For Dogs and Cats, Year-Round Heartworm Prevention Is Best
By Richard Levine
A recent news release from the Veterinary Health Center at Kansas State University advises pet owners to give their dogs and cats heartworm pills year-round, even in the cold winter months.
Heartworms (Dirofilaria immitis) are nematodes that are spread from one pet to another by mosquitoes. The role of the mosquito has led many pet owners to mistakenly believe that heartworm pills are not beneficial during the winter months when their pets are not exposed to the insects. I used to make that mistake myself, until my veterinarian told me that the pills protect pets against more than just heartworms — there are many other types of harmful nematodes out there, and many of them do not rely on mosquitoes for transportation.
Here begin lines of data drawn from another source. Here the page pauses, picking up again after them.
Inductive error : Type :=
| UnsupportedFormat      (* ValueError("Unsupported file type ...") *)
| DecodeFailure          (* UnicodeDecodeError *)
| ParseFailure           (* pandas ParserError *)
| ColumnAccessFailure.   (* AttributeError: df[col] is a DataFrame *)

Definition value_eq_dec : forall x y : value, {x = y} + {x <> y}.
Proof. decide equality; auto using Z.eq_dec, bool_dec, string_dec. Defined.

Definition cell_eq_dec : forall x y : cell, {x = y} + {x <> y}.
Proof. decide equality; apply value_eq_dec. Defined.

Definition row_eq_dec : forall x y : row, {x = y} + {x <> y} :=
  list_eq_dec cell_eq_dec.

Definition value_eqb (x y : value) : bool :=
  if value_eq_dec x y then true else false.

Definition dtype_eqb (x y : dtype) : bool :=
  match x, y with
  | DInt64, DInt64 | DFloat64, DFloat64 | DBool, DBool | DObject, DObject => true
  | _, _ => false
  end.

(** [str(v)] for the values a cell holds (integers, booleans, strings). *)
Definition py_str (v : value) : string :=
  match v with
  | VNum z => NilEmpty.string_of_int (Z.to_int z)
  | VBool true => "True"
  | VBool false => "False"
  | VStr s => s
  end.

(** [pd.isna] on a cell. *)
Definition is_missing (c : cell) : bool :=
  match c with None => true | Some _ => false end.

(** ** Column access: [df[col]] *)

(** [df[col]] yields a Series only when exactly one column carries the
    label [col]; with a repeated label it yields a DataFrame, whose
    [.dtype] raises [AttributeError]. *)
Definition col_index (df : frame) (lbl : value) : option nat :=
  match filter (fun p => value_eqb (snd p) lbl)
               (combine (seq 0 (length (columns df))) (columns df)) with
  | [(i, _)] => Some i
  | _ => None
  end.

Definition col_cells (df : frame) (j : nat) : list cell :=
  map (fun r => nth j r None) (rows df).

Fixpoint replace_nth {A} (j : nat) (x : A) (l : list A) : list A :=
  match l, j with
  | [], _ => []
  | _ :: l', O => x :: l'
  | y :: l', S j' => y :: replace_nth j' x l'
  end.

(** [df[col] = f(df[col])] for the column at position [j]. *)
Definition map_col (j : nat) (f : cell -> cell) (df : frame) : frame :=
  mkFrame (columns df) (dtypes df)
          (map (fun r => replace_nth j (f (nth j r None)) r) (rows df)).

(** ** [load_and_clean], cleaning part (lines 22-37) *)

(** [df.columns = [str(c).strip() for c in df.columns]] *)
Definition clean_columns (df : frame) : frame :=
  mkFrame (map (fun c => VStr (strip (py_str c))) (columns df))
          (dtypes df) (rows df).

(** [s.astype(str).str.strip()] on one cell: a missing cell becomes the
    string "nan" under [astype(str)]. *)
Definition trim_cell (c : cell) : cell :=
  Some (VStr (strip (match c with None => "nan" | Some v => py_str v end))).

(** [for col in df.columns:
       if df[col].dtype == "object":
           df[col] = df[col].astype(str).str.strip()] *)
Fixpoint trim_loop (lbls : list value) (df : frame) : error + frame :=
  match lbls with
  | [] => inr df
  | l :: ls =>
      match col_index df l with
      | None => inl ColumnAccessFailure
      | Some j =>
          if dtype_eqb (nth j (dtypes df) DObject) DObject
          then trim_loop ls (map_col j trim_cell df)
          else trim_loop ls df
      end
  end.

(** [df.dropna(how="all")] *)
Definition dropna_all (df : frame) : frame :=
  mkFrame (columns df) (dtypes df)
          (filter (fun r => negb (forallb is_missing r)) (rows df)).

(** [df.drop_duplicates()]: a row is kept when no row seen before equals it
    (missing equals missing, as in pandas' [duplicated]). *)
Fixpoint dedup_seen (seen : list row) (rs : list row) : list row :=
  match rs with
  | [] => []
  | r :: rs' =>
      if in_dec row_eq_dec r seen then dedup_seen seen rs'
      else r :: dedup_seen (r :: seen) rs'
  end.

Definition drop_duplicates (df : frame) : frame :=
  mkFrame (columns df) (dtypes df) (dedup_seen [] (rows df)).

(** Lines 23-29: header normalisation and string trimming. *)
Definition normalize (df : frame) : error + frame :=
  let df := clean_columns df in
  trim_loop (columns df) df.

(** Lines 23-37, applied to the frame the parser returned. *)
Definition clean (df : frame) : error + frame :=
  match normalize df with
  | inl e => inl e
  | inr df => inr (drop_duplicates (dropna_all df))
  end.

(** ** [pd.read_csv]: type inference on the tokenized fields

    The fragment of pandas' default inference used here: a field equal to
    one of the default NA strings is missing; a column of boolean literals
    is [bool] (or [object] when it also has a missing cell, as [bool]
    cannot hold NaN); a column of integer literals (optionally written with
    a point and zero decimals, as [to_csv] writes integral floats) is
    [int64], or [float64] when it has a missing cell or a decimal point; an
    entirely missing column is [float64]; a column with no rows is [object];
    anything else is [object] holding the raw field strings.  Numbers may
    be surrounded by spaces, as the parser's number conversions skip them.
    Exponents and non-integral decimals are outside this fragment (such a
    column is [float64] for pandas and [object] here).  The CSV text layer
    (quoting, delimiters) is the tokenizer's business and is not modelled:
    fields are what [to_csv] writes and what the tokenizer returns. *)

Definition na_values : list string :=
  [""; "#N/A"; "#N/A N/A"; "#NA"; "-1.#IND"; "-1.#QNAN"; "-NaN"; "-nan";
   "1.#IND"; "1.#QNAN"; "<NA>"; "N/A"; "NA"; "NULL"; "NaN"; "None"; "n/a";
   "nan"; "null"].

Definition is_na (f : string) : bool := existsb (String.eqb f) na_values.

(** The parser's [to_boolean]: [strcasecmp] against "TRUE" and "FALSE". *)
Definition bool_lit (f : string) : option bool :=
  if String.eqb (lower f) "true" then Some true
  else if String.eqb (lower f) "false" then Some false
  else None.

(** The parser's [isspace_ascii]: space and \t..\r. *)
Definition is_c_space (c : ascii) : bool :=
  let n := nat_of_ascii c in (n =? 32)%nat || ((9 <=? n)%nat && (n <=? 13)%nat).

Fixpoint skip_c_space (l : list ascii) : list ascii :=
  match l with
  | [] => []
  | c :: l' => if is_c_space c then skip_c_space l' else l
  end.

(** [str_to_int64] and [xstrtod] skip leading and trailing spaces. *)
Definition c_trim (f : string) : string :=
  string_of_list_ascii (rev (skip_c_space (rev (skip_c_space (list_ascii_of_string f))))).
(** The same title and count under two remotes that return different
    outlines: the chapter title of chapter 2 is the same. *)
Lemma chapter_title_is_synthesized_witness :
  never_raises echo_remote
  /\ never_raises (const_remote "1. Dawn 2. Dusk")
  /\ 1 <= 2 <= effective_chapter_count "2"
  /\ (exists prev_summaries,
        sent KWrite (session_log echo_remote ["Stars"; "space"; "a trip"; "2"])
          !! 1%nat
        = Some (WriteChapter.request "r0" prev_summaries
                  "Stars - 第2章" 2 None))
  /\ (exists prev_summaries,
        sent KWrite (session_log (const_remote "1. Dawn 2. Dusk")
                       ["Stars"; "space"; "a trip"; "2"])
          !! 1%nat
        = Some (WriteChapter.request "1. Dawn 2. Dusk" prev_summaries
                  "Stars - 第2章" 2 None)).
Proof.
  assert (H : 1 <= 2 <= effective_chapter_count "2")
    by (vm_compute; split; discriminate).
  split; [exact echo_never_raises|].
  split; [exact (const_never_raises _)|].
  split; [exact H|]. split.
  - destruct (chapter_title_is_synthesized echo_remote
                "Stars" "space" "a trip" "2" [] 2 echo_never_raises H)
      as [prev Hprev].
    exists prev. vm_compute in Hprev. vm_compute. exact Hprev.
  - destruct (chapter_title_is_synthesized (const_remote "1. Dawn 2. Dusk")
                "Stars" "space" "a trip" "2" [] 2 (const_never_raises _) H)
      as [prev Hprev].
    exists prev. vm_compute in Hprev. vm_compute. exact Hprev.
Defined.

(** The end of every writing prompt built without a target word count. *)
Lemma write_user_prompt_ends_with_default outline prev ctitle i :
  exists before,
    WriteChapter.user_prompt outline prev ctitle i None
    = before +:+ "》，目标字数约 2000。".
Proof.
  exists ("【小说大纲】" +:+ nl +:+ outline +:+ nl +:+ nl
          +:+ "【前文摘要】" +:+ nl +:+ prev +:+ nl +:+ nl
          +:+ "请写第" +:+ Py.str i +:+ "章：《" +:+ ctitle).
  rewrite !append_assoc. reflexivity.
Qed.
(** * Verification of [scripts/build_tables.py]

    The script reads a spreadsheet workbook from its packaged XML parts,
    projects the two worksheets into header-keyed records, coerces cell text
    to numbers and dates, allocates each order's cost over its line items and
    writes four sorted CSV reports.

    The development is a shallow embedding: every function of the script is a
    Rocq function of the same name.  Python [float] is IEEE binary64, modelled
    by Rocq's primitive floats; Python [int] is [Z]; [str] is [string];
    [dict] is stdpp's [gmap], [set] is [gset]; a raised exception is the
    [Raise] branch of [result], and the files written so far are threaded
    through the [io] type of [main].  Opening the archive and parsing its
    XML are outside the model: [main] starts from the parsed parts.

    Text is modelled at the ASCII level: a [string] is the UTF-8 encoding of
    the Python [str], and the character classes of [str.strip], [str.split],
    [str.lower], [\d], [int] and [float] are their ASCII parts (non-ASCII
    blanks and digits are ordinary characters here).  Byte-wise comparison of
    UTF-8 strings is comparison by code point, which is how Python orders
    [str]. *)

From Stdlib Require Import ZArith Bool Ascii Lia.
From Stdlib Require Import Floats.PrimFloat Floats.SpecFloat Floats.FloatOps Floats.FloatAxioms.
From stdpp Require Import base option list strings pretty gmap sorting.

Local Open Scope Z_scope.

(** * The Python runtime the script relies on *)
Module Py.

(** ** Exceptions and results *)

Inductive exn : Type :=
  | IndexError
  | AttributeError
  | ValueError
  | OverflowError
  | TypeError.

Global Instance exn_eq_dec : EqDecision exn.
Proof. solve_decision. Defined.

Inductive result (A : Type) : Type :=
  | Ok (a : A)
  | Raise (e : exn).
Global Arguments Ok {A} a.
Global Arguments Raise {A} e.

Global Instance result_ret : MRet result := fun _ a => Ok a.
Global Instance result_bind : MBind result := fun _ _ f m =>
  match m with
  | Ok a => f a
  | Raise e => Raise e
  end.
Global Instance result_fmap : FMap result := fun _ _ f m =>
  match m with
  | Ok a => Ok (f a)
  | Raise e => Raise e
  end.

(** [try: body except (handled): handler] *)
Definition try_except {A} (handled : list exn) (body handler : result A) : result A :=
  match body with
  | Ok a => Ok a
  | Raise e => if bool_decide (e ∈ handled) then handler else Raise e
  end.

Definition is_ok {A} (r : result A) : bool :=
  match r with Ok _ => true | Raise _ => false end.

(** ** Values a cell slot can hold *)

Inductive pyval : Type :=
  | VNone
  | VStr (s : string)
  | VInt (z : Z)
  | VFloat (f : float).

(** An [Optional[str]] seen as a Python object. *)
Definition of_cell (c : option string) : pyval :=
  match c with
  | None => VNone
  | Some s => VStr s
  end.

(** [x or ""] for an [Optional[str]]. *)
Definition or_empty (c : option string) : string :=
  match c with
  | Some s => s
  | None => ""
  end.

(** [x or 0] for an [Optional[str]]: the empty string is falsy too. *)
Definition or_zero (c : option string) : pyval :=
  match c with
  | Some (String a s) => VStr (String a s)
  | _ => VInt 0
  end.

(** ** Characters and strings *)

Definition code (c : ascii) : Z := Z.of_nat (nat_of_ascii c).

(** The ASCII characters [str.isspace] accepts: TAB, LF, VT, FF, CR, the four
    separators FS, GS, RS, US, and the blank. *)
Definition is_space (c : ascii) : bool :=
  ((9 <=? code c) && (code c <=? 13)) || ((28 <=? code c) && (code c <=? 32)).

Definition is_digit (c : ascii) : bool := (48 <=? code c) && (code c <=? 57).
Definition is_upper (c : ascii) : bool := (65 <=? code c) && (code c <=? 90).
Definition digit_value (c : ascii) : Z := code c - 48.

(** The blanks that [int] and [float] skip around a literal: the six of C's
    [isspace]; the separators FS to US are not among them. *)
Definition is_c_space (c : ascii) : bool :=
  ((9 <=? code c) && (code c <=? 13)) || (code c =? 32).

Fixpoint lstrip_of (blank : ascii → bool) (s : string) : string :=
  match s with
  | String c s' => if blank c then lstrip_of blank s' else s
  | EmptyString => EmptyString
  end.
Definition strip_of (blank : ascii → bool) (s : string) : string :=
  String.rev (lstrip_of blank (String.rev (lstrip_of blank s))).

(** [s.strip()] *)
Definition strip (s : string) : string := strip_of is_space s.

(** [s.replace(c, "")] for a one-character [c]. *)
Fixpoint remove_char (c : ascii) (s : string) : string :=
  match s with
  | EmptyString => EmptyString
  | String a s' => if Ascii.eqb a c then remove_char c s' else String a (remove_char c s')
  end.

Definition lower_char (c : ascii) : ascii :=
  if is_upper c then ascii_of_nat (nat_of_ascii c + 32) else c.
Fixpoint lower (s : string) : string :=
  match s with
  | EmptyString => EmptyString
  | String a s' => String (lower_char a) (lower s')
  end.

Fixpoint startswith (p s : string) : bool :=
  match p, s with
  | EmptyString, _ => true
  | String a p', String b s' => Ascii.eqb a b && startswith p' s'
  | String _ _, EmptyString => false
  end.

(** [needle in hay] *)
Fixpoint contains (needle hay : string) : bool :=
  startswith needle hay ||
  match hay with
  | EmptyString => false
  | String _ hay' => contains needle hay'
  end.

(** [s.split()]: the maximal runs of non-blank characters. *)
Fixpoint split_go (cur : option string) (s : string) : list string :=
  match s with
  | EmptyString => option_list (String.rev <$> cur)
  | String a s' =>
      if is_space a
      then option_list (String.rev <$> cur) ++ split_go None s'
      else split_go (Some (String a (default EmptyString cur))) s'
  end.
Definition split (s : string) : list string := split_go None s.

(** [sep.join(l)] *)
Fixpoint join (sep : string) (l : list string) : string :=
  match l with
  | [] => ""
  | [x] => x
  | x :: l' => x +:+ sep +:+ join sep l'
  end.

(** The longest prefix of characters in a class, and what follows it. *)
Fixpoint span (p : ascii → bool) (s : string) : string * string :=
  match s with
  | String a s' =>
      if p a then let '(l, r) := span p s' in (String a l, r) else (EmptyString, s)
  | EmptyString => (EmptyString, EmptyString)
  end.

Fixpoint digits_value (acc : Z) (s : string) : Z :=
  match s with
  | EmptyString => acc
  | String a s' => digits_value (10 * acc + digit_value a) s'
  end.

Definition string_length (s : string) : Z := Z.of_nat (String.length s).

(** ** Number literals: [int(str)] and [float(str)] *)

(** The underscore rule shared by [int] and [float]: an underscore is dropped
    when it stands between two digits and refused anywhere else. *)
Fixpoint drop_underscores (prev : ascii) (s : string) : option string :=
  match s with
  | EmptyString => if Ascii.eqb prev "_" then None else Some EmptyString
  | String c s' =>
      if Ascii.eqb c "_" then
        if is_digit prev then drop_underscores c s' else None
      else if Ascii.eqb prev "_" && negb (is_digit c) then None
      else String c <$> drop_underscores c s'
  end.

(** An optional sign: whether it is a minus, and the rest. *)
Definition take_sign (s : string) : bool * string :=
  match s with
  | String "-" s' => (true, s')
  | String "+" s' => (false, s')
  | _ => (false, s)
  end.

(** [int(s)] in base 10. *)
Definition int_of_string (s : string) : result Z :=
  let '(neg, body) := take_sign (strip_of is_c_space s) in
  match body with
  | String c _ =>
      if is_digit c then
        match drop_underscores "000" body with
        | Some t =>
            let '(ds, rest) := span is_digit t in
            match rest with
            | EmptyString => Ok (if neg then - digits_value 0 ds else digits_value 0 ds)
            | _ => Raise ValueError
            end
        | None => Raise ValueError
        end
      else Raise ValueError
  | EmptyString => Raise ValueError
  end.

(** The binary64 value nearest to [(-1)^neg * m * 10^k], ties to even. *)
Definition sf_of_decimal (neg : bool) (m k : Z) : spec_float :=
  match m with
  | Z0 => S754_zero neg
  | Zpos mp =>
      if 0 <=? k then
        match Zpos mp * 10 ^ k with
        | Zpos n => binary_round prec emax neg n 0
        | _ => S754_nan
        end
      else
        let '(q, e, l) := SFdiv_core_binary prec emax (Zpos mp) 0 (10 ^ (- k)) 0 in
        binary_round_aux prec emax neg q e l
  | Zneg _ => S754_nan
  end.

Definition float_of_decimal (neg : bool) (m k : Z) : float :=
  SF2Prim (sf_of_decimal neg m k).

(** The exponent part of a float literal: [None] when there is an [e] that
    no digits follow, so that the literal has unread characters. *)
Definition read_exponent (s : string) : option Z :=
  match s with
  | EmptyString => Some 0
  | String c s' =>
      if Ascii.eqb c "e" || Ascii.eqb c "E" then
        let '(neg, body) := take_sign s' in
        let '(ds, rest) := span is_digit body in
        match ds, rest with
        | String _ _, EmptyString =>
            Some (if neg then - digits_value 0 ds else digits_value 0 ds)
        | _, _ => None
        end
      else None
  end.
(** * discourse-webhook-poc: ingestion gateway, signature check, retry engine

    A shallow embedding of the TypeScript sources

      - [src/shared/security.ts]  ([validateWebhookSignature])
      - [src/shared/queue.ts]     ([MessageQueue.publish], [MessageQueue.consume])
      - [src/worker/index.ts]     ([routeMessage])
      - [src/worker/processors.ts]
      - the webhook handler       ([app.post("/webhook")])

    JavaScript values are a small inductive type, thrown exceptions are an
    explicit completion, and the effects of a request or of a delivery
    (calls on the broker channel, calls of [publish], processor runs) are
    threaded through a state-and-exception monad.  Logger calls have no
    influence on control flow and are left out.  Numbers are integers;
    floating point is outside the model. *)

From Stdlib Require Import ZArith List String Ascii Bool Lia.
From Stdlib Require Import Strings.Byte DecimalString.
From stdpp Require Import gmap strings.
Import ListNotations.

Local Open Scope Z_scope.
#[local] Set Warnings "-register-all".

(* ===================================================================== *)
(** ** Bytes, hexadecimal text and Node's [Buffer]                        *)
(* ===================================================================== *)

Module Buffer.

(** A [Buffer] is a sequence of octets. *)
Definition t := list byte.

Definition octet (z : Z) : byte :=
  match Byte.of_N (Z.to_N (z mod 256)) with
  | Some b => b
  | None => x00
  end.

Definition value (b : byte) : Z := Z.of_N (Byte.to_N b).

(** [Buffer.from(s)] and [buf.toString()] on text that is kept as its
    UTF-8 octets: a JavaScript string is modelled by [string], one
    [ascii] per octet. *)
Definition from_string (s : string) : t := list_byte_of_string s.
Definition toString (b : t) : string := string_of_list_byte b.

(** The sixteen lowercase digits [digest('hex')] writes. *)
Definition hex_digit (n : Z) : ascii :=
  if n <? 10 then ascii_of_N (Z.to_N (48 + n))
  else ascii_of_N (Z.to_N (87 + n)).

Fixpoint toString_hex (b : t) : string :=
  match b with
  | [] => EmptyString
  | x :: rest =>
      String (hex_digit (value x / 16))
        (String (hex_digit (value x mod 16)) (toString_hex rest))
  end.

(** The value of one hexadecimal character, either case; [None] for any
    other character. *)
Definition unhex (c : ascii) : option Z :=
  let n := Z.of_N (N_of_ascii c) in
  if (48 <=? n) && (n <=? 57) then Some (n - 48)
  else if (97 <=? n) && (n <=? 102) then Some (n - 87)
  else if (65 <=? n) && (n <=? 70) then Some (n - 55)
  else None.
Roundworms, tapeworms, hookworms, and whipworms can also be dangerous, and some can even infect humans. Unlike heartworms, they are not spread by mosquitoes. Instead, they are found in rodents and the feces of infected animals. Pets that eat infected rodents or feces are in danger of infection.
However, the good news is that the pills we give our pets for heartworms can also prevent them from being infected with these other nasty nematodes. The label on my dogs’ heartworm pills says that in addition to heartworm prevention, the pills are also good for the treatment and control of ascarids (Toxocara canis, Toxascaris leonina) and hookworms (Ancylostoma caninum, Uncinaria stenocephala, Ancylostoma braziliense).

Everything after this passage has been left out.